Whenever a line in the material below includes "Latin", copy that line.

————————

(** * VectorOps: retrieval, sanitisation and generation pipeline

    A shallow embedding of the server-side core of VectorOps:
    - [server/src/lib/hybridSearch.ts]   (hybrid retrieval and ranking),
    - [server/src/routes/chat.ts]        (input policy, context sanitiser,
                                          output policy, provider fail-over),
    - [server/src/routes/injest.ts] and [server/src/lib/chunkAndIngest.ts]
                                         (ingestion),
    - [server/src/routes/knowledge.ts]   (listing and deleting sources),
    - [server/src/routes/sessions.ts]    (session titles),
    - [server/src/lib/tokenEstimator.ts] (quota estimate),
    - [server/src/lib/embeddings.ts]     (embedding client).

    Conventions.
    - A JavaScript string is a sequence of UTF-16 code units.  The
      development covers the strings whose code units are below 256
      (Latin-1); each unit is an [ascii] and a string is a [list ascii].
    - A JavaScript number is an IEEE 754 binary64 value: [PrimFloat.float].
    - Regular expressions are interpreted by a backtracking matcher with the
      priorities of ECMAScript (ordered alternation, greedy quantifiers). *)

From Stdlib Require Import List Ascii String Bool Arith Lia ZArith.
From Stdlib Require Import Floats Permutation.
Import ListNotations.

Set Implicit Arguments.
Set Warnings "-inexact-float".
Open Scope string_scope.
Open Scope list_scope.
Open Scope nat_scope.

(* ================================================================== *)
(** ** JavaScript strings *)

Module JsString.

Definition jsstring := list ascii.

Definition str (s : string) : jsstring := list_ascii_of_string s.

(** [s.length] *)
Definition len (s : jsstring) : nat := List.length s.

Definition code (c : ascii) : nat := nat_of_ascii c.

Definition between (lo hi : nat) (c : ascii) : bool :=
  (lo <=? code c) && (code c <=? hi).

Definition isDigit (c : ascii) : bool := between 48 57 c.
Definition isUpper (c : ascii) : bool := between 65 90 c.
Definition isLower (c : ascii) : bool := between 97 122 c.
Definition isAlpha (c : ascii) : bool := isUpper c || isLower c.

(** [\w] *)
Definition isWordChar (c : ascii) : bool :=
  isAlpha c || isDigit c || (code c =? 95).

(** [\s] and the characters removed by [trim]: TAB, LF, VT, FF, CR, SPACE and
    NBSP are the white space and line terminators below 256. *)
Definition isSpace (c : ascii) : bool :=
  between 9 13 c || (code c =? 32) || (code c =? 160).

(** Line terminators below 256 (excluded by [.]). *)
Definition isLineTerminator (c : ascii) : bool :=
  (code c =? 10) || (code c =? 13).

Definition lowerAscii (c : ascii) : ascii :=
  if isUpper c then ascii_of_nat (code c + 32) else c.

Definition upperAscii (c : ascii) : ascii :=
  if isLower c then ascii_of_nat (code c - 32) else c.

(** [String.prototype.toLowerCase] on one Latin-1 code unit: A-Z and the
    accented capitals U+00C0..U+00DE (but not the multiplication sign
    U+00D7) move up by 32. *)
Definition lowerChar (c : ascii) : ascii :=
  if isUpper c || (between 192 222 c && negb (code c =? 215))
  then ascii_of_nat (code c + 32) else c.

Definition toLowerCase (s : jsstring) : jsstring := map lowerChar s.

Fixpoint trimStart (s : jsstring) : jsstring :=
  match s with
  | c :: s' => if isSpace c then trimStart s' else s
  | [] => []
  end.

Definition trimEnd (s : jsstring) : jsstring := rev (trimStart (rev s)).

Definition trim (s : jsstring) : jsstring := trimEnd (trimStart s).

Definition eqc (a b : ascii) : bool := Ascii.eqb a b.

Fixpoint startsWith (p s : jsstring) : bool :=
  match p, s with
  | [], _ => true
  | a :: p', b :: s' => eqc a b && startsWith p' s'
  | _ :: _, [] => false
  end.

(** [s.includes(p)] *)
Fixpoint includes (p s : jsstring) : bool :=
  startsWith p s ||
  match s with
  | [] => false
  | _ :: s' => includes p s'
  end.

(** [s.endsWith(p)] *)
Definition endsWith (p s : jsstring) : bool := startsWith (rev p) (rev s).

Fixpoint eqs (a b : jsstring) : bool :=
  match a, b with
  | [], [] => true
  | x :: a', y :: b' => eqc x y && eqs a' b'
  | _, _ => false
  end.

(** [s.split("\n")]: the lines of [s]; never empty. *)
Fixpoint splitLines (s : jsstring) : list jsstring :=
  match s with
  | [] => [[]]
  | c :: s' =>
      if code c =? 10 then [] :: splitLines s'
      else match splitLines s' with
           | l :: ls => (c :: l) :: ls
           | [] => [[c]]
           end
  end.

(** [parts.join(sep)] *)
Fixpoint join (sep : jsstring) (parts : list jsstring) : jsstring :=
  match parts with
  | [] => []
  | [p] => p
  | p :: ps => p ++ sep ++ join sep ps
  end.

Definition LF : jsstring := ["010"%char].

(** Decimal rendering of a natural number, as template literals do. *)
Fixpoint digitsOf (fuel n : nat) (acc : jsstring) : jsstring :=
  match fuel with
  | 0 => acc
  | S f =>
      let d := ascii_of_nat (48 + n mod 10) in
      if n <? 10 then d :: acc else digitsOf f (n / 10) (d :: acc)
  end.

Definition natToString (n : nat) : jsstring := digitsOf (S n) n [].

End JsString.

Import JsString.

————————

-- Problem solution --
      (Latin-1); each unit is an [ascii] and a string is a [list ascii].
(** [String.prototype.toLowerCase] on one Latin-1 code unit: A-Z and the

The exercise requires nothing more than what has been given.